In a large skillet over medium heat, soften the onion in the oil. Add the garlic, ginger, thyme, curry powder and red pepper flakes. Cook for 1 minute. Add the chickpeas, potatoes and water. Bring to a boil and simmer for 20 minutes or until the potatoes are tender. Add the peas and green onion. Let simmer for 2 minutes, mashing a few potato pieces with a fork to thicken the curry. Season with salt and pepper. Keep warm.
Split Pea Purée
Meanwhile, in a small pot over medium heat, soften the onion in the oil. Add the spices and split peas. Cook for 1 minute, stirring to coat the peas. Add the water and season with salt. Bring to a boil and simmer for 20 minutes or until the peas are cooked but still firm and have absorbed all of the water.
In a food processor, pulse the split pea mixture until the peas are the size of bread crumbs. Set aside.
In a bowl, combine the flours, baking powder and salt. Add the water and oil. Using a wooden spoon, mix until the dough forms a ball. On a lightly floured work surface, knead the dough for 1 or 2 minutes or until completely smooth. Wrap in plastic wrap and let rest for 10 minutes.
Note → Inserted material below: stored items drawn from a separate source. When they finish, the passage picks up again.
(** ** The coloured region *)

Lemma Region_ReachSpec w h data seed fill p :
  Region w h data seed fill p -> ReachSpec w h data seed p.
Proof. apply Reach_mono. intros q. apply fillable_passable. Qed.

Lemma Region_inside w h data seed fill (inside : point -> Prop) p :
  inside seed -> enclosedByLines w h data inside ->
  Region w h data seed fill p -> ~ ~ inside p.
Proof.
  intros Hseed Hclosed. induction 1 as [_|p q _ IH Hq Hok]; [tauto|].
  intros Hnq. apply IH. intros Hp.
  unfold fillable in Hok.
  destruct (Hclosed p q Hp Hq Hnq) as [Hb|Hl]; rewrite ?Hb, ?Hl in Hok;
    simpl in Hok; by rewrite ?andb_false_r in Hok.
Qed.

(** C1, as the code has it. On a surface with its full buffer and for a
    fill colour with byte channels, the fill ends, and afterwards every
    pixel that is 4-connected-reachable from the seed through pixels that
    are in bounds, not line pixels, within tolerance 32 of the seed colour
    and not already the fill colour holds the fill colour, while every
    other pixel of the surface is as before. That region lies inside the
    region of the specification, and a fill started inside a set of pixels
    closed off by line pixels and the edge of the surface changes nothing
    outside the set. *)
Theorem floodFill_fills_region w h data x y fill :
  wellSized w h data -> byteColor fill = true ->
  (exists fuel data', floodFill fuel w h data x y fill = Some data') /\
  forall fuel data',
    floodFill fuel w h data x y fill = Some data' ->
    wellSized w h data' /\
    (forall p, Region w h data (x, y) fill p ->
               getPixel w data' p = filledPixel fill) /\
    (forall p, outOfBounds w h p = false -> ~ Region w h data (x, y) fill p ->
               getPixel w data' p = getPixel w data p) /\
    (forall p, Region w h data (x, y) fill p -> ReachSpec w h data (x, y) p) /\
    (forall inside : point -> Prop,
        inside (x, y) -> enclosedByLines w h data inside ->
        forall p, outOfBounds w h p = false -> ~ inside p ->
                  getPixel w data' p = getPixel w data p).
Proof.
  intros Hsize Hfill. split.
  { destruct (floodFill_exists w h data x y fill Hfill) as [data' Hrun]. eauto. }
  intros fuel data' Hrun.
  assert (Hmain : wellSized w h data' /\
            (forall p, Region w h data (x, y) fill p ->
                       getPixel w data' p = filledPixel fill) /\
            (forall p, outOfBounds w h p = false ->
                       ~ Region w h data (x, y) fill p ->
                       getPixel w data' p = getPixel w data p)).
  { destruct (isFillColor (readRgb data (pixelIdx w (x, y))) fill) eqn:Hf;
      [|destruct (isLine (readRgb data (pixelIdx w (x, y)))) eqn:Hl].
    - rewrite floodFill_early in Hrun by (by left). injection Hrun as <-.
      split; [done|]. split; [|done].
      intros p HR. by apply Region_empty_early in HR; [|left].
    - rewrite floodFill_early in Hrun by (by right). injection Hrun as <-.
      split; [done|]. split; [|done].
      intros p HR. by apply Region_empty_early in HR; [|right].
    - pose proof (floodFill_inv _ _ _ _ _ _ _ _ Hsize Hfill Hf Hl Hrun) as HI.
      split; [|split].
      + unfold wellSized. rewrite (inv_len _ _ _ _ _ _ _ _ HI). exact Hsize.
      + intros p HR. eapply inv_final_region; [exact HI|exact HR].
      + intros p Hp HR. eapply inv_final_rest; [exact HI|exact Hp|exact HR]. }
  destruct Hmain as (Hsz & Hin & Hout).
  split; [done|]. split; [done|]. split; [done|]. split.
  - intros p. apply Region_ReachSpec.
  - intros inside Hseed Hclosed p Hp Hnp. apply Hout; [done|].
    intros HR. by apply (Region_inside _ _ _ _ _ _ _ Hseed Hclosed HR).
Qed.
Divide the dough into 8 equal pieces. Shape each piece into a disc about 5 inches (13 cm) in diameter. Working one at a time, place 2 tbsp of the split pea purée in the centre of each disc. Bring the edges towards the centre until they meet, then pinch them closed. Repeat with the remaining dough. Wrap each disc in plastic wrap or cover with a towel to keep the dough from drying out.
On a lightly floured work surface, roll out each disc to a circle 10 inches (25 cm) in diameter.
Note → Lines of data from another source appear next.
(** C1 as stated fails on its own example: for the link [mytap], command
    [mytap] and options [["--verbose"]], the command is rerouted to the
    [tap] task and the token lands before [--verbose], not after it. *)
Lemma C1_token_precedes_single_option :
  let run := @findTask ResolveScenario.plain Scenario.builtins "mytap" 0%nat
               ResolveScenario.verbose in
  resolvedOptions run = Some ["tap=mytap"; "--verbose"]
  ∧ resolvedOptions run ≠ Some ["--verbose"; "tap=mytap"].
Proof. by vm_compute. Qed.

(** C1 (amended) at an input: with a trailing help flag, the token goes
    between [--verbose] and [--help]. *)
Lemma C1_tap_token_before_last_option_witness :
  let run := @checkLinkedTaps ResolveScenario.plain Scenario.builtins "mytap" 0%nat
               ResolveScenario.verboseHelp in
  let td := mkTaskData (Some Scenario.tapTask) 2 (Some {["tap" := "mytap"]}) in
  run.1 = Ret (Some td)
  ∧ contents (td_options td) run.2 = ["--verbose"; "tap=mytap"; "--help"].
Proof.
  intros run td. split; [by vm_compute|].
  destruct (proj1 C1_tap_token_before_last_option ResolveScenario.plain
              Scenario.builtins "mytap" 0%nat ResolveScenario.verboseHelp run.2
              ResolveScenario.mytap "/repos/mytap" td)
    as (allTasks & td0 & Hall & Htask & Hinj & _ & Hsnoc & _ & _).
  - reflexivity.
  - reflexivity.
  - discriminate.
  - by vm_compute.
  - injection Hall as <-. rewrite Htask in Hinj. vm_compute in Hinj. subst td0.
    apply (Hsnoc ["--verbose"] "--help"). reflexivity.
Defined.

(** C6 at an input: the task index of [mytap] redefines [tap] and adds
    [deploy]; [build] comes from the base set. *)
Lemma C6_custom_tasks_win_witness :
  @allTasksFor ResolveScenario.customModule ResolveScenario.mytapWithTasks
    (config ResolveScenario.withTasks) Scenario.builtins "mytap" 0%nat
    ResolveScenario.withTasks
  = (Ret (ResolveScenario.custom ∪ Scenario.builtins), ResolveScenario.withTasks).
Proof.
  refine (proj1 (proj1
    (@C6_custom_tasks_win ResolveScenario.customModule ResolveScenario.mytapWithTasks
       (config ResolveScenario.withTasks) Scenario.builtins "mytap" 0%nat
       ResolveScenario.withTasks)
    ResolveScenario.indexFile ResolveScenario.custom eq_refl _ eq_refl)).
  discriminate.
Defined.

(** * Further properties of the registration (link.js) *)

Section LinkTraces.
Context `{Collaborators}.

(** The only event of the overwrite check is the prompt, with the message
    of line 19 and the operator's answer as the result. *)
Lemma ensureAddLink_asked (currentTap : option TapObj) (name location : string)
    (silent : bool) (st : state) (msg : string) (answer : bool) :
  Asked msg answer
    ∈ newEvents st (ensureAddLink currentTap name location silent st).2 →
  msg = "Overwrite tap link '" +:+ name +:+ "' => '" +:+ location +:+ "'?"
  ∧ answer = confirm msg
  ∧ (ensureAddLink currentTap name location silent st).1 = Ret answer
  ∧ silent = false ∧ is_Some currentTap ∧ location ≠ "".
Proof.
  unfold ensureAddLink, askConfirm.
  destruct (bool_decide (is_Some currentTap)) eqn:Hc; simpl;
    [destruct (truthy location) eqn:Hl; simpl; [destruct silent; simpl|]|];
    unfold_monad; simpl; unfold newEvents; simpl;
    rewrite ?drop_all, ?drop_app_length; intros Hin;
    try by apply elem_of_nil in Hin.
  apply list_elem_of_singleton in Hin. injection Hin as -> ->.
  apply bool_decide_eq_true in Hc. apply truthy_true in Hl. done.
Qed.

(** The locator either found nothing to warn about, or warned and reported
    the entry as absent; it never throws on a link that has a path. *)
Lemma checkCustomTaskFile_result (tapObj : TapObj) (p : string) (st : state) :
  tap_path tapObj = Some p →
  checkCustomTaskFile tapObj st
  = match head (findPathByName (pathJoin [p]) "tasks") with
    | None => (Ret None, st)
    | Some foundPath =>
        if negb (truthy foundPath) then (Ret None, st)
        else if checkPathExists (pathJoin [foundPath; "index.js"])
             then (Ret (Some (pathJoin [foundPath; "index.js"])), st)
             else (Ret None,
                   logged [LogWarn "Linked tap task folder exists, but index.js file is missing!"] st)
    end.
Proof.
  intros Hp. unfold checkCustomTaskFile. rewrite Hp.
  destruct (head _) as [foundPath|]; [|done].
  destruct (negb (truthy foundPath)); [done|].
  by destruct (checkPathExists _).
Qed.

(** [buildTapObj] always returns, and leaves a trace whose only prompt is
    the one of the overwrite check. *)
Lemma buildTapObj_store (silent : bool) (name location : string) (st : state) :
  ∃ (o : option TapObj) (evs : list event),
    buildTapObj silent name location st = (Ret o, logged evs st)
    ∧ (Saved ∉ evs)
    ∧ ∀ msg answer,
        Asked msg answer ∈ evs →
        msg = "Overwrite tap link '" +:+ name +:+ "' => '" +:+ location +:+ "'?"
        ∧ answer = confirm msg
        ∧ silent = false
        ∧ is_Some (getTapLink (config st) name)
        ∧ location ≠ "".
Proof.
  destruct (buildTapObj_run silent name location st) as (b & evs1 & Hen & Hevs1 & Hb).
  assert (Hasked : ∀ msg answer,
            Asked msg answer ∈ evs1 →
            msg = "Overwrite tap link '" +:+ name +:+ "' => '" +:+ location +:+ "'?"
            ∧ answer = confirm msg ∧ silent = false
            ∧ is_Some (getTapLink (config st) name) ∧ location ≠ "").
  { intros msg answer Hin.
    destruct (ensureAddLink_asked (getTapLink (config st) name) name location
                silent st msg answer) as (? & ? & _ & ? & ? & ?); [|done].
    rewrite Hen. simpl. by rewrite newEvents_logged. }
  assert (Hsaved1 : Saved ∉ evs1).
  { destruct Hevs1 as [->|(msg & -> & _)]; [apply not_elem_of_nil|].
    by intros ?%list_elem_of_singleton. }
  destruct b.
  - destruct Hb as (r & evs2 & _ & Hevs2 & Hb).
    eexists _, (evs1 ++ evs2). split; [exact Hb|]. split.
    + intros [?|Hin]%elem_of_app; [done|].
      destruct Hevs2 as [->|[-> _]]; [by apply elem_of_nil in Hin|].
      by apply list_elem_of_singleton in Hin.
    + intros msg answer [?|Hin]%elem_of_app; [by apply Hasked|].
      destruct Hevs2 as [->|[-> _]]; [by apply elem_of_nil in Hin|].
      by apply list_elem_of_singleton in Hin.
  - exists None, evs1. done.
Qed.

(** [linkTap] in closed form, from what [buildTapObj] returned. *)
Lemma linkTap_run (silent : bool) (name location : string) (st : state)
    (o : option TapObj) (evs : list event) :
  buildTapObj silent name location st = (Ret o, logged evs st) →
  linkTap name location silent st
  = match o with
    | Some t =>
        let c := mkConfig (Some (<[name := t]> (default ∅ (tapLinks (config st))))) in
        (Ret tt,
         mkState c c (arrays st)
           (log st ++ evs
            ++ [Saved;
                LogSuccess ("Successfully linked tap '" +:+ name +:+ "' => '"
                            +:+ default "undefined" (tap_path t) +:+ "'");
                LogEmpty]))
    | None =>
        (Ret tt,
         logged (evs ++ (if silent then []
                         else [LogWarn "Tap link canceled!"; LogEmpty])) st)
    end.
Proof.
  intros Hb. unfold linkTap. rewrite (bind_ret _ _ _ _ _ Hb).
  destruct o as [t|].
  - pose proof (addTapLink_run name t (logged evs st)) as Hadd. simpl in Hadd.
    rewrite Hadd. simpl. by rewrite <- app_assoc.
  - destruct silent; simpl.
    + by rewrite app_nil_r.
    + unfold_monad. unfold logged. simpl. by rewrite <- !app_assoc.
Qed.

End LinkTraces.

Section LinkExtras.
Context `{Collaborators}.

Lemma logged_same_nil (evs : list event) (st : state) :
  st = logged evs st → evs = [].
Proof.
  intros Hst. apply (f_equal log) in Hst. simpl in Hst.
  apply (app_inv_head (log st)). by rewrite app_nil_r.
Qed.

(** What the locator reports depends on the path of the link alone. *)
Lemma checkCustomTaskFile_value (tapObj tapObj' : TapObj) (p : string)
    (st st' : state) :
  tap_path tapObj = Some p →
  tap_path tapObj' = Some p →
  (checkCustomTaskFile tapObj st).1 = (checkCustomTaskFile tapObj' st').1.
Proof.
  intros Hp Hp'.
  rewrite (checkCustomTaskFile_result _ _ _ Hp), (checkCustomTaskFile_result _ _ _ Hp').
  destruct (head _) as [foundPath|]; [|done].
  destruct (negb (truthy foundPath)); [done|].
  by destruct (checkPathExists _).
Qed.
Lemma X16_traveller_type_report_witness :
  exists colors colors2,
    fst (call (traveller_type (CStr "Economy"))
           (mkFrame [ ("Type of Traveller"%string,
                       mkSeries Object [CStr "Business"; CStr "Solo Leisure"; CStr "Business"]);
                      ("Overall Rating"%string, mkSeries Float64 [CNum 1; CNum 2; CNum 3]);
                      ("Recommended"%string, mkSeries Boolean [CBool true; CBool false; CBool false]) ]))
    = ok tt
    /\ colors = ["red"; "lightblue"]%string /\ colors2 = ["red"; "lightblue"]%string.
Proof.
  destruct (X16_traveller_type_report (CStr "Economy")
              (mkFrame [ ("Type of Traveller"%string,
                          mkSeries Object [CStr "Business"; CStr "Solo Leisure"; CStr "Business"]);
                         ("Overall Rating"%string, mkSeries Float64 [CNum 1; CNum 2; CNum 3]);
                         ("Recommended"%string, mkSeries Boolean [CBool true; CBool false; CBool false]) ])
              (mkSeries Object [CStr "Business"; CStr "Solo Leisure"; CStr "Business"])
              [(CStr "Business",
                NumSummary (mkNumSummary 2 (Rat 2) (Sqrt 2) (Rat 1) (Rat (3 # 2)) (Rat 2) (Rat (5 # 2)) (Rat 3)));
               (CStr "Solo Leisure",
                NumSummary (mkNumSummary 1 (Rat 2) NaN (Rat 2) (Rat 2) (Rat 2) (Rat 2) (Rat 2)))]
              [(CStr "Business", Some 50); (CStr "Solo Leisure", Some 0)])
    as (colors & colors2 & Hrun & Hpie & Hbar).
  - reflexivity.
  - vm_compute. reflexivity.
  - vm_compute. reflexivity.
  - intros t [<-|[<-|[<-|[]]]] _; eexists; vm_compute; reflexivity.
  - exists (CStr "Business"). split; [left; reflexivity|reflexivity].
  - exists colors, colors2. split; [rewrite Hrun; reflexivity|].
    vm_compute in Hpie, Hbar.
    inversion Hpie as [|? ? ? ? H1 Hp1]; subst. inversion Hp1 as [|? ? ? ? H2 Hp2]; subst.
    inversion Hp2; subst.
    inversion Hbar as [|? ? ? ? H3 Hb1]; subst. inversion Hb1 as [|? ? ? ? H4 Hb2]; subst.
    inversion Hb2; subst.
    injection H1 as <-. injection H2 as <-. injection H3 as <-. injection H4 as <-.
    split; reflexivity.
Defined.

(** X17: when the column Recommended is missing while the traveller types
    are all in [color_map], [traveller_type] prints its header and the
    grouped statistics and then fails with a [KeyError]: no figure is
    shown, the pie chart included, because both colour lists and the
    percentages are computed before the first figure is drawn. *)
Theorem X17_traveller_type_without_recommended
    (split : cell) (d : DataFrame) (col : Series) (stats : list (cell * summary1)) (e : exn) :
  getcol d "Type of Traveller" = ok col ->
  groupby_describe d "Type of Traveller" "Overall Rating" = ok stats ->
  (forall t, In t (cells col) -> is_na t = false ->
             exists c, dict_get color_map t = Some c) ->
  getcol d "Recommended" = inl e ->
  exists key,
    call (traveller_type split) d
    = (fail (KeyError key), [Print (LHeader split); Print (LGroupDescribe stats)]).
Proof.
  intros Hcol Hstats Hmapped Hrec. exists (CStr "Recommended").
  destruct (pie_colors_mapped (map fst (shares (value_counts (cells col)))))
    as (colors & Epie & _).
  { intros k Hk. rewrite shares_keys in Hk.
    apply value_counts_keys, unique_In, filter_In in Hk. destruct Hk as [Hk Hna].
    apply Hmapped; [exact Hk|]. destruct (is_na k); [discriminate|reflexivity]. }
  assert (Hps : percent_series d "Type of Traveller" "Recommended"
                = fail (KeyError (CStr "Recommended"))).
  { unfold percent_series, groupby_mean. rewrite Hcol. cbn [rbind ok].
    unfold getcol in *. destruct (assoc "Recommended" (columns d)); [discriminate|reflexivity]. }
  rewrite traveller_type_run, (traveller_type_run_in split 0%nat d (mkWorld [d] []) eq_refl).
  rewrite Hstats. cbv beta iota zeta delta [ok]. rewrite Hcol. cbv beta iota delta [ok].
  rewrite Epie. cbv beta iota delta [ok]. rewrite Hps. reflexivity.
Qed.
Brush a large non-stick skillet with butter and place the skillet over medium-high heat. Cook one roti at a time for about 1 minute per side. Transfer to a plate and cover with a towel to keep warm.
Spread 1 cup (250 ml) of chickpea curry in the centre of each roti. Close by folding the sides in towards each other and turn so the folds are underneath. Delicious served with tamarind sauce (see recipe) and hot sauce.